The premise for this one-woman show is that Emma’s love of reading has drawn her close to not only the stories and characters created by authors, but also to the comments and reflections readers scribble in the margins of their books; pockets of thoughtful treasure for secondhand bookshop tragics.

For Emma, she has taken words, phrases, or sentiments from various books that have affected her, and woven those creative ingredients into new songs.

This show works because Emma is an astute reader and observer, she has the technical music and composition chops, and she knows how to craft pleasing and sometimes infectious melodies.

In many ways, Turning The Page is like a session spent alone with a book. The sensory focus on Emma and her keyboard/piano keeps distraction away, and there’s anticipation about what new delight is awaiting when each page has been finished.

Knights has an endearing stage presence and a natural poise when conducting her show and tell between each song; yes, she is surrounded by books that are gradually revealed as the show progresses.

While most songs from this production would stand alone outside the context of the show, some highlights included the song inspired by Anne Of Green Gables (this song was particularly noteworthy with its melody and phrasing lending it an epic, almost cinematic, feel), The Lord Of The Rings/The Hobbit, and Matt Haig’s Notes On A Nervous Planet.

The only challenge with last night’s performance was the venue, Hey George, in Goodwood.
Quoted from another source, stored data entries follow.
(** Counting a connection towards its key keeps the quota exact and within its limit. *)
Lemma count_auth_spec binding state s ph c st st' auth :
  inv s ph -> connectionStates s !! c = Some st -> state = set_observed (cs_closeReason st) st ->
  count_auth binding state s = Some (st', auth) ->
  (cs_authCounted st' = true -> cs_authKeyID st' <> 0) /\
  (forall k, k <> 0 -> counts auth k (total (auth_weight k) (connectionStates s) - auth_weight k st + auth_weight k st')) /\
  (forall k, 0 < maxPerAuth -> k <> 0 -> count_of auth k <= maxPerAuth) /\
  cs_owner st' = cs_owner st /\ cs_id st' = cs_id st /\ cs_remoteIP st' = cs_remoteIP st /\
  cs_activeSessions st' = cs_activeSessions st /\ cs_activeSessionsOnConnection st' = cs_activeSessionsOnConnection st.
Proof.
  intros I Hc -> Ha. destruct (i_owner _ _ I _ _ Hc) as (_ & _ & _ & Hk'). unfold count_auth in Ha. simpl in Ha.
  assert (Hsame : forall k, k <> 0 -> counts (activeConnectionsByAuth s) k
    (total (auth_weight k) (connectionStates s) - auth_weight k st + auth_weight k (set_observed (cs_closeReason st) st))).
  { intros k Hne. change (auth_weight k (set_observed _ st)) with (auth_weight k st). rewrite Z.sub_add. by apply I. }
  destruct (cs_authCounted st) eqn:Ec in Ha; simpl in Ha; [simplify_eq; split_and!; [exact Hk'|exact Hsame|apply I|done..]|].
  destruct (Z.eqb_spec (bd_AuthKeyID binding) 0) as [E0|E0]; simpl in Ha; [simplify_eq; split_and!; [exact Hk'|exact Hsame|apply I|done..]|].
  destruct (_ && _) eqn:El in Ha; simplify_eq. split_and!; try done.
  - intros k Hne. pose proof (counts_up _ (bd_AuthKeyID binding) k _ (i_auth _ _ I k Hne) (total_nonneg _ _ (auth_weight_nonneg k))) as Hup.
    unfold auth_weight at 2 3. rewrite Ec, bool_decide_false, Z.sub_0_r by naive_solver. simpl.
    rewrite (bool_decide_ext (true = true /\ bd_AuthKeyID binding = k) (k = bd_AuthKeyID binding)) by naive_solver. done.
  - intros k Hpos Hne. destruct (i_max _ _ I) as (_ & _ & Hm). rewrite Hm, andb_false_iff, Z.ltb_ge, Z.leb_gt in El.
    pose proof (i_limit_auth _ _ I k Hpos Hne) as Hle. unfold count_of in *. destruct (decide (k = bd_AuthKeyID binding)) as [->|].
    + rewrite lookup_insert_eq. simpl. lia.
    + by rewrite lookup_insert_ne.
Qed.

Lemma inv_bound s ph binding : inv s ph -> inv (handleObservedSessionBound binding s).1 ph.
Proof.
  intros I0. unfold handleObservedSessionBound.
  destruct (consumeSessionAcquire (sessionKeyFromBinding binding) s) as [source s1] eqn:Ec.
  assert (I : inv s1 ph).
  { unfold consumeSessionAcquire in Ec. destruct (_ !! _) in Ec; simplify_eq; [by apply inv_pending|done]. }
  clear I0 Ec s. rename s1 into s. destruct (state_by_id _ s) as [st|] eqn:Es; [|done].
  destruct (state_by_id_spec _ _ _ _ I Es) as [Hst _]. destruct (i_owner _ _ I _ _ Hst) as (_ & _ & Hon & Hk).
  destruct (count_auth _ _ s) as [[st' auth]|] eqn:Ea; simpl.
  - destruct (count_auth_spec _ _ _ _ _ _ _ _ I Hst eq_refl Ea) as (Hk' & Hauth & Hla & Ho & Hid & Hip & Hss & Hn).
    assert (Hw : session_weight st' = session_weight st) by (unfold session_weight; by rewrite Hss).
    destruct (bool_decide_reflect (sessionKeyFromBinding binding ∈ cs_activeSessions st')) as [Hin|Hin].
    + apply (inv_replace _ _ st _ _ _ (cs_owner st)); try done; [by rewrite Hn, Hon|lia].
    + apply (inv_replace _ _ st _ _ _ (cs_owner st)); try done; rewrite session_weight_add by done; simpl; lia.
  - pose proof (inv_replace s ph st (set_observed "auth_connection_limit" (set_observed (cs_closeReason st) st))
      (activeConnectionsByAuth s) (activeSessions s) (cs_owner st) I Hst) as H. unfold put_state, set_states, set_counts in *. simpl in *.
    apply H; try done.
    + intros k Hne. change (auth_weight k (set_observed _ _)) with (auth_weight k st). rewrite Z.sub_add. by apply I.
    + apply I.
    + change (session_weight (set_observed _ _)) with (session_weight st). lia.
Qed.

Lemma inv_unbound s ph binding : inv s ph -> inv (handleObservedSessionUnbound binding s).1 ph.
Proof.
  intros I. unfold handleObservedSessionUnbound. destruct (state_by_id _ s) as [st|] eqn:Es; [|done].
  destruct (bool_decide_reflect (sessionKeyFromBinding binding ∈ cs_activeSessions st)) as [Hin|]; [|done]. simpl.
  destruct (state_by_id_spec _ _ _ _ I Es) as [Hst _]. destruct (i_owner _ _ I _ _ Hst) as (_ & _ & Hon & Hk).
  assert (Hp : 0 < session_weight st).
  { unfold session_weight. assert (size (cs_activeSessions st) <> 0)%nat; [|lia]. intros E%size_empty_inv. set_solver. }
  pose proof (weight_le_total _ _ _ _ session_weight_nonneg Hst) as Hle. rewrite <- (i_sessions _ _ I) in Hle.
  destruct (Z.ltb_spec 0 (cs_activeSessionsOnConnection st)); [|lia]. destruct (Z.ltb_spec 0 (activeSessions s)); [|lia].
  apply (inv_replace _ _ st _ _ _ (cs_owner st)); try done.
  - rewrite session_weight_remove by done. simpl. lia.
  - intros k Hne. change (auth_weight k (set_sessions _ _ st)) with (auth_weight k st). rewrite Z.sub_add. by apply I.
  - apply I.
  - rewrite session_weight_remove by done. lia.
Qed.

Ltac inv_fields := cbn [set_states set_counts set_connections set_lifecycle maxConnections maxConnectionsPerIP
  maxConnectionsPerAuthKey connections connectionStates connectionByID activeConnectionsByIP activeConnectionsByAuth
  activeSessions nextConnectionID connectionWG].

(** A phase change between phases that are neither numbered nor serving. *)
Lemma connections_size s ph c :
  inv s ph -> connectionStates s !! c = None -> c ∈ connections s ->
  Z.of_nat (size (connectionStates s)) + 1 <= len_connections s.
Proof.
  intros I Hc Hin. unfold len_connections. rewrite <- size_dom.
  assert (Hs : {[c]} ∪ dom (connectionStates s) ⊆ connections s).
  { intros x [->%elem_of_singleton|Hx%elem_of_dom]%elem_of_union; [done|].
    apply (i_connections _ _ I). exists Serving. split; [by apply (i_states _ _ I)|done]. }
  apply subseteq_size in Hs. rewrite size_union, size_singleton in Hs; [lia|].
  apply disjoint_singleton_l. by rewrite not_elem_of_dom.
Qed.

Lemma admitted_within s ph c id ip s' evs :
  inv s ph -> admitConnection c id ip s = (true, s', evs) ->
  (0 < maxConns -> len_connections s <= maxConns) /\
  (0 < maxPerIP -> ip <> ""%string -> count_of (activeConnectionsByIP s) ip < maxPerIP).
Proof.
  intros I. unfold admitConnection. destruct (i_max _ _ I) as (-> & -> & _).
  destruct (_ && (_ <? len_connections s)) eqn:E1; [done|]. destruct (_ && _ && _) eqn:E2; [done|]. intros _.
  rewrite andb_false_iff, Z.ltb_ge, Z.ltb_ge in E1.
  rewrite !andb_false_iff, negb_false_iff, String.eqb_eq, Z.ltb_ge, Z.leb_gt in E2. split; [lia|]. naive_solver lia.
Qed.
The hard walls created a brittle acoustic atmosphere and the noisy compressor of the dessert fridge rattled into distracting service for large swathes of show time. Perhaps the fridge might be turned off during quiet, intimate performances like these? The next venue, at the time of writing, Orchard Bookshop, is likely to have no dessert fridge and the books might help nurture a kinder soundscape.

Turning The Page is a show for thinkers, readers, and song lovers and once it starts you won’t want to put it down until the end.